◆ Exercise materials
(* ===== verification/BtreeZip.v ===== *)
(** * Trees in a page map, and paths into them

    The abstract side of the b-tree's modifications: a tree lies in a map of
    owned pages, its shape is well formed, its rows and separator keys are in
    order, and a path (a zipper) singles out a subtree whose page the
    modification changes. *)

From S2P Require Import Prelude Varint Record Vfs Header Freelist Pager BtreePage BtreeSplice BtreePayload BtreeCursor.

(** ** Page maps *)

Definition in_map (m : gmap Z bytes) (n : Z) : result PageError bytes :=
  match m !! n with Some b => Ok b | None => Err InvalidPageNumber end.

Lemma in_map_Ok m n b : in_map m n = Ok b ↔ m !! n = Some b.
Proof. unfold in_map. destruct (m !! n); naive_solver. Qed.

(** [m'] keeps the pages of [m] outside [l]. *)
Definition agree_off (l : list Z) (m m' : gmap Z bytes) : Prop :=
  ∀ n b, n ∉ l → m !! n = Some b → m' !! n = Some b.

Lemma agree_refl l m : agree_off l m m.
Proof. by intros n b. Qed.

Lemma agree_trans l1 l2 l m1 m2 m3 :
  agree_off l1 m1 m2 → agree_off l2 m2 m3 → (∀ n, n ∈ l1 → n ∈ l) →
  (∀ n, n ∈ l2 → n ∈ l ∨ m1 !! n = None) → agree_off l m1 m3.
Proof.
  intros H1 H2 Hs1 Hs2 n b Hn Hm. apply H2; [|apply H1; [|done]].
  - intros Hn2. destruct (Hs2 n Hn2) as [|Hx]; [done|congruence].
  - intros Hn1. by apply Hn, Hs1.
Qed.

Lemma agree_insert l m n b : n ∈ l ∨ m !! n = None → agree_off l m (<[n := b]> m).
Proof.
  intros Hn x y Hx Hm. rewrite lookup_insert_ne; [done|]. intros ->. destruct Hn; [done|congruence].
Qed.

(** Nothing but the pages of [l] differs, also in whether it is there. *)
Definition same_off (l : list Z) (m m' : gmap Z bytes) : Prop := ∀ n, n ∉ l → m' !! n = m !! n.

Lemma same_refl l m : same_off l m m.
Proof. by intros n. Qed.

Lemma same_insert l m n b : n ∈ l → same_off l m (<[n := b]> m).
Proof. intros Hn x Hx. rewrite lookup_insert_ne; [done|]. by intros ->. Qed.

Lemma same_trans l1 l2 l m1 m2 m3 :
  same_off l1 m1 m2 → same_off l2 m2 m3 → (∀ n, n ∈ l1 → n ∈ l) → (∀ n, n ∈ l2 → n ∈ l) → same_off l m1 m3.
Proof. intros H1 H2 Hs1 Hs2 n Hn. rewrite H2, H1; [done|auto|auto]. Qed.

Lemma same_agree l l' m m' : same_off l m m' → (∀ n, n ∈ l → n ∈ l' ∨ m !! n = None) → agree_off l' m m'.
Proof.
  intros Hs Hl n b Hn Hm. rewrite Hs; [done|]. intros Hin. destruct (Hl n Hin); [done|congruence].
Qed.

(** Both see their pages only as a set. *)
#[export] Instance agree_off_perm : Proper (Permutation ==> eq ==> eq ==> iff) agree_off.
Proof. intros l l' Hl m ? <- m' ? <-. unfold agree_off. split; intros Ha n b Hn; apply Ha; by rewrite ?Hl, <- ?Hl in *. Qed.

#[export] Instance same_off_perm : Proper (Permutation ==> eq ==> eq ==> iff) same_off.
Proof. intros l l' Hl m ? <- m' ? <-. unfold same_off. split; intros Ha n Hn; apply Ha; by rewrite ?Hl, <- ?Hl in *. Qed.

(** ** Trees in a map *)

Lemma tree_at_ext u rd rd' t :
  (∀ n, n ∈ pages t → rd' n = rd n) → tree_at u rd t → tree_at u rd' t.
Proof.
  induction t as [pn cells|pn kids rt Hk IHr] using tree_rect'; cbn [tree_at pages]; intros Hext.
  - intros (buf & Hb & Hl). exists buf. rewrite Hext by apply list_elem_of_here. split; assumption.
  - intros ((buf & Hb & Hi) & Hks & Hr). split_and!.
    + exists buf. rewrite Hext by apply list_elem_of_here. split; assumption.
    + apply tree_at_kids. apply tree_at_kids in Hks.
      assert (He : ∀ n, n ∈ concat (map (λ k, pages k.2) kids) → rd' n = rd n).
      { intros n Hn. apply Hext. right. by apply elem_of_app; left. }
      clear Hext Hr IHr Hb Hi. induction Hk as [|k kids Hk1 Hk IH]; [constructor|]. cbn in He.
      apply Forall_cons in Hks as [Hks1 Hks]. constructor.
      * apply Hk1; [|done]. intros n Hn. apply He, elem_of_app. by left.
      * apply IH; [done|]. intros n Hn. apply He, elem_of_app. by right.
    + apply IHr; [|done]. intros n Hn. apply Hext. right. apply elem_of_app. by right.
Qed.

◆ Required work
Pick from the records each line that contains the word "unfold" and show it.

◆ Finished exercise
Proof. unfold in_map. destruct (m !! n); naive_solver. Qed.
Proof. intros l l' Hl m ? <- m' ? <-. unfold agree_off. split; intros Ha n b Hn; apply Ha; by rewrite ?Hl, <- ?Hl in *. Qed.
Proof. intros l l' Hl m ? <- m' ? <-. unfold same_off. split; intros Ha n Hn; apply Ha; by rewrite ?Hl, <- ?Hl in *. Qed.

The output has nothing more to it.